Two lines in the data below mark the range: the one with "let consumo_mensual := (consumo_diario" and the one with "Definition kWh_mes (potencia". Return both, along with every line between them, exactly.

(Collected data entries)

_ _ _ _ _

(** [index]; rendering the page empties the queue of flashed messages. *)
Definition index (st : state) : option (state * response) :=
  ctx ← index_context st;
  p ← render_template_string (flashes st) ctx;
  Some ({| electrodomesticos := electrodomesticos st; flashes := [] |}, Html p).

(** [request.form[k]] *)
Definition form_get (form : gmap string string) (k : string) : result string :=
  match form !! k with
  | Some v => Return v
  | None => Raise (BadRequestKeyError k)
  end.

(** The dict literal appended by [add]. *)
Definition nuevo (nombre : string) (potencia horas consumo_mensual costo : float)
    (timestamp : string) : gmap string pyval :=
  list_to_map
    [ ("nombre", VStr nombre);
      ("potencia_W", VFloat potencia);
      ("horas_diarias", VFloat horas);
      ("consumo_mensual_kWh", VFloat consumo_mensual);
      ("costo_pesos", VFloat costo);
      ("timestamp", VStr timestamp) ].

(** The body of the [try] block of [add], up to the dict it appends. *)
Definition add_try (form : gmap string string) (now : string)
    : result (string * gmap string pyval) :=
  nombre ← Py.strip <$> form_get form "nombre";
  potencia ← form_get form "potencia" ≫= Py.float;
  horas ← form_get form "horas" ≫= Py.float;
  let consumo_diario := ((potencia * horas) / 1000.0)%float in
  let consumo_mensual := (consumo_diario * Py.float_of_int 30)%float in
  let costo := (consumo_mensual * Py.float_of_int TARIFA)%float in
  Return (nombre, nuevo nombre potencia horas consumo_mensual costo now).

(** The two derived fields in closed form, with the literals as floats. *)
Definition kWh_mes (potencia horas : float) : float :=
  (potencia * horas / 1000 * 30)%float.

_ _ _ _ _

ANSWER SPACE →
  let consumo_mensual := (consumo_diario * Py.float_of_int 30)%float in
  let costo := (consumo_mensual * Py.float_of_int TARIFA)%float in
  Return (nombre, nuevo nombre potencia horas consumo_mensual costo now).

(** The two derived fields in closed form, with the literals as floats. *)
Definition kWh_mes (potencia horas : float) : float :=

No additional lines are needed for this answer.